Exercise goal -
Go to the line below containing "(** What [waitpid" and print exactly from there through the line containing "Signalled => (Some (-1), reaped s)", both included. Print nothing else.

[Information shown — start]

(* ===== verification/Plugins.v ===== *)
(** * The plugin system (enterprise/sm_plugin.c)

    The table of plugins with its calls, the libraries that are loaded, and the execution
    of a script in a child process with a deadline. *)

From S2P Require Import Prelude.

Definition MAX_PLUGINS : nat := 64.
Definition DEFAULT_PLUGIN_TIMEOUT : Z := 30.

(** [dev/core/service_manager/enterprise/sm_plugin.c:29-39 plugin_entry_t] *)
Record plugin_entry_t := mk_plugin {
  name : string; path : string; type : Z; is_script : bool; enabled : bool;
  execution_count : Z; failure_count : Z; library_handle : Z; function_ptr : Z
}.
Definition zero_plugin : plugin_entry_t := mk_plugin "" "" 0 false false 0 0 0 0.

(** [dev/core/service_manager/enterprise/sm_plugin.c:41-50 plugin_system_t] with what the process
    holds: the handles of loaded libraries, one for each [dlopen], and its children that
    were not waited for. *)
Record plugin_system_t := mk_sys {
  plugins : list plugin_entry_t; plugin_dir : string; timeout_seconds : Z; initialized : bool;
  loaded : list Z; children : list Z
}.
Definition plugin_count (s : plugin_system_t) : nat := length (plugins s).
Definition plugin_system0 : plugin_system_t := mk_sys [] "" 0 false [] [].

Definition with_plugins l (s : plugin_system_t) : plugin_system_t :=
  mk_sys l (plugin_dir s) (timeout_seconds s) (initialized s) (loaded s) (children s).
Definition with_loaded l (s : plugin_system_t) : plugin_system_t :=
  mk_sys (plugins s) (plugin_dir s) (timeout_seconds s) (initialized s) l (children s).
Definition with_children l (s : plugin_system_t) : plugin_system_t :=
  mk_sys (plugins s) (plugin_dir s) (timeout_seconds s) (initialized s) (loaded s) l.

(** A multiset of handles or children without one [x]. *)
Fixpoint remove_one (x : Z) (l : list Z) : list Z :=
  match l with [] => [] | y :: l => if x =? y then l else y :: remove_one x l end.

Definition named (nm : string) (p : plugin_entry_t) : bool := String.eqb (name p) nm.

(** ** The table *)

(** [dev/core/service_manager/enterprise/sm_plugin.c:54-85 sm_plugin_init] [lock]: the mutex is
    created. *)
Definition sm_plugin_init (lock : bool) (dir : option string) (s : plugin_system_t) : Z * plugin_system_t :=
  if initialized s then (0, s)
  else
    match dir with
    | None => (-1, s)
    | Some d =>
        let s0 := mk_sys [] "" 0 false (loaded s) (children s) in
        if negb lock then (-1, s0)
        else (0, mk_sys [] (strncpy_z 255 d) DEFAULT_PLUGIN_TIMEOUT true (loaded s) (children s))
    end.

(** [dev/core/service_manager/enterprise/sm_plugin.c:87-135 sm_plugin_register_script]
    [executable]: what [access] says of a path. *)
Definition sm_plugin_register_script (executable : string -> bool) (nm script : option string) (t : Z)
    (s : plugin_system_t) : Z * plugin_system_t :=
  if negb (initialized s) then (-1, s)
  else
    match nm, script with
    | Some nm, Some script =>
        if negb (executable script) then (-1, s)
        else if (MAX_PLUGINS <=? plugin_count s)%nat then (-1, s)
        else if existsb (named nm) (plugins s) then (-1, s)
        else (0, with_plugins (plugins s ++ [mk_plugin (strncpy_z 63 nm) (strncpy_z 255 script) t true true 0 0 0 0]) s)
    | _, _ => (-1, s)
    end.

(** [dev/core/service_manager/enterprise/sm_plugin.c:137-187 sm_plugin_register_library] [dlopen],
    [dlsym]: the handle and the function, 0 for none. *)
Definition sm_plugin_register_library (dlopen : string -> Z) (dlsym : Z -> string -> Z) (nm lib entry : option string)
    (s : plugin_system_t) : Z * plugin_system_t :=
  if negb (initialized s) then (-1, s)
  else
    match nm, lib, entry with
    | Some nm, Some lib, Some entry =>
        let handle := dlopen lib in
        if handle =? 0 then (-1, s)
        else
          let s := with_loaded (handle :: loaded s) s in
          let closed := with_loaded (remove_one handle (loaded s)) s in
          let func := dlsym handle entry in
          if func =? 0 then (-1, closed)
          else if (MAX_PLUGINS <=? plugin_count s)%nat then (-1, closed)
          else (0, with_plugins (plugins s ++ [mk_plugin (strncpy_z 63 nm) (strncpy_z 255 lib) 0 false true 0 0 handle func]) s)
    | _, _, _ => (-1, s)
    end.

(** The first plugin of that name, changed. *)
Fixpoint change_first (nm : string) (f : plugin_entry_t -> plugin_entry_t) (l : list plugin_entry_t)
    : option (list plugin_entry_t) :=
  match l with
  | [] => None
  | p :: l => if named nm p then Some (f p :: l) else (cons p) <$> change_first nm f l
  end.

Definition set_enabled (b : bool) (p : plugin_entry_t) : plugin_entry_t :=
  mk_plugin (name p) (path p) (type p) (is_script p) b (execution_count p) (failure_count p) (library_handle p) (function_ptr p).

(** [dev/core/service_manager/enterprise/sm_plugin.c:337-353 sm_plugin_enable] *)
Definition sm_plugin_enable (nm : option string) (s : plugin_system_t) : Z * plugin_system_t :=
  match nm with
  | None => (-1, s)
  | Some nm => match change_first nm (set_enabled true) (plugins s) with
               | Some l => (0, with_plugins l s)
               | None => (-1, s)
               end
  end.

(** [dev/core/service_manager/enterprise/sm_plugin.c:355-371 sm_plugin_disable] *)
Definition sm_plugin_disable (nm : option string) (s : plugin_system_t) : Z * plugin_system_t :=
  match nm with
  | None => (-1, s)
  | Some nm => match change_first nm (set_enabled false) (plugins s) with
               | Some l => (0, with_plugins l s)
               | None => (-1, s)
               end
  end.

(** [dev/core/service_manager/enterprise/sm_plugin.c:322-335 sm_plugin_set_execution_timeout] *)
Definition sm_plugin_set_execution_timeout (t : Z) (s : plugin_system_t) : Z * plugin_system_t :=
  if (t <=? 0) || (300 <? t) then (-1, s)
  else (0, mk_sys (plugins s) (plugin_dir s) t (initialized s) (loaded s) (children s)).

(** ** Running a script *)

(** What [waitpid (.., WNOHANG)] says: the child runs, it ended (by [exit] or by a signal),
    an error. *)
Inductive wait_status := Exited (code : Z) | Signalled.
Inductive wait_result := Running | Ended (st : wait_status) | WaitFailed.

(** [dev/core/service_manager/enterprise/sm_plugin.c:247-263 sm_plugin_execute, the loop] the clock and
    the child at each round; None: the list was too short. *)
Fixpoint await (rounds : list (Z * wait_result)) (deadline : Z) : option (option wait_status) :=
  match rounds with
  | [] => None
  | (now, r) :: rounds =>
      if negb (now <? deadline) then Some None
      else match r with
           | Ended st => Some (Some st)
           | WaitFailed => Some None
           | Running => await rounds deadline
           end
  end.

(** What is outside of one execution: the child's id (negative: [fork] failed), the clock
    at its start, the rounds of the wait. *)
Record exec_env := mk_exec { forked : Z; start : Z; rounds : list (Z * wait_result) }.

(** [dev/core/service_manager/enterprise/sm_plugin.c:225-279 sm_plugin_execute, a script] the exit code;
    None: it has not returned.  A child that did not end in time is killed, and waited for. *)
Definition run_script (o : exec_env) (timeout : Z) (s : plugin_system_t) : option (option Z * plugin_system_t) :=
  if forked o <? 0 then Some (None, s)
  else
    let s := with_children (forked o :: children s) s in
    let reaped s := with_children (remove_one (forked o) (children s)) s in
    st ← await (rounds o) (start o + timeout);
    Some (match st with
          | Some (Exited code) => (Some code, reaped s)
          | Some Signalled => (Some (-1), reaped s)
          | None => (Some (-1), reaped s)
          end).

Definition count_run (failed : bool) (p : plugin_entry_t) : plugin_entry_t :=
  mk_plugin (name p) (path p) (type p) (is_script p) (enabled p) (u64 (execution_count p + 1))
    (if failed then u64 (failure_count p + 1) else failure_count p) (library_handle p) (function_ptr p).

(** [dev/core/service_manager/enterprise/sm_plugin.c:189-299 sm_plugin_execute] a failed [fork]
    returns before anything is counted. *)
Definition sm_plugin_execute (o : exec_env) (nm : option string) (s : plugin_system_t) : option (Z * plugin_system_t) :=
  match nm with
  | None => Some (-1, s)
  | Some nm =>
      if negb (initialized s) then Some (-1, s)
      else
        match List.find (named nm) (plugins s) with
        | None => Some (-1, s)
        | Some p =>
            if negb (enabled p) then Some (-1, s)
            else
              '(code, s) ← (if is_script p then run_script o (timeout_seconds s) s else Some (Some 0, s));
              Some (match code with
                    | None => (-1, s)
                    | Some code =>
                        (code, match change_first nm (count_run (negb (code =? 0))) (plugins s) with
                               | Some l => with_plugins l s
                               | None => s
                               end)
                    end)
        end
  end.

(** [dev/core/service_manager/enterprise/sm_plugin.c:301-320 sm_plugin_execute_async] the result, what the
    callback is told. *)
Definition sm_plugin_execute_async (o : exec_env) (nm : option string) (callback : bool) (s : plugin_system_t)
    : option (Z * option Z * plugin_system_t) :=
  match nm with
  | None => Some (-1, None, s)
  | Some _ => if negb (initialized s) then Some (-1, None, s)
              else '(rc, s) ← sm_plugin_execute o nm s; Some (0, if callback then Some rc else None, s)
  end.

(** [dev/core/service_manager/enterprise/sm_plugin.h:40-48 sm_plugin_info_t] *)
Record sm_plugin_info_t := mk_info {
  i_name : string; i_path : string; i_type : Z; i_is_script : bool; i_enabled : bool; i_executions : Z; i_failures : Z
}.

(** [dev/core/service_manager/enterprise/sm_plugin.c:373-396 sm_plugin_get_info] *)
Definition sm_plugin_get_info (nm : option string) (s : plugin_system_t) : sm_plugin_info_t :=
  match nm ≫= (fun nm => List.find (named nm) (plugins s)) with
  | Some p => mk_info (strncpy_z 63 (name p)) (strncpy_z 255 (path p)) (type p) (is_script p) (enabled p)
                (execution_count p) (failure_count p)
  | None => mk_info "" "" 0 false false 0 0
  end.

[Information shown — finish]

Written response -
(** What [waitpid (.., WNOHANG)] says: the child runs, it ended (by [exit] or by a signal),
    an error. *)
Inductive wait_status := Exited (code : Z) | Signalled.
Inductive wait_result := Running | Ended (st : wait_status) | WaitFailed.

(** [dev/core/service_manager/enterprise/sm_plugin.c:247-263 sm_plugin_execute, the loop] the clock and
    the child at each round; None: the list was too short. *)
Fixpoint await (rounds : list (Z * wait_result)) (deadline : Z) : option (option wait_status) :=
  match rounds with
  | [] => None
  | (now, r) :: rounds =>
      if negb (now <? deadline) then Some None
      else match r with
           | Ended st => Some (Some st)
           | WaitFailed => Some None
           | Running => await rounds deadline
           end
  end.

(** What is outside of one execution: the child's id (negative: [fork] failed), the clock
    at its start, the rounds of the wait. *)
Record exec_env := mk_exec { forked : Z; start : Z; rounds : list (Z * wait_result) }.

(** [dev/core/service_manager/enterprise/sm_plugin.c:225-279 sm_plugin_execute, a script] the exit code;
    None: it has not returned.  A child that did not end in time is killed, and waited for. *)
Definition run_script (o : exec_env) (timeout : Z) (s : plugin_system_t) : option (option Z * plugin_system_t) :=
  if forked o <? 0 then Some (None, s)
  else
    let s := with_children (forked o :: children s) s in
    let reaped s := with_children (remove_one (forked o) (children s)) s in
    st ← await (rounds o) (start o + timeout);
    Some (match st with
          | Some (Exited code) => (Some code, reaped s)
          | Some Signalled => (Some (-1), reaped s)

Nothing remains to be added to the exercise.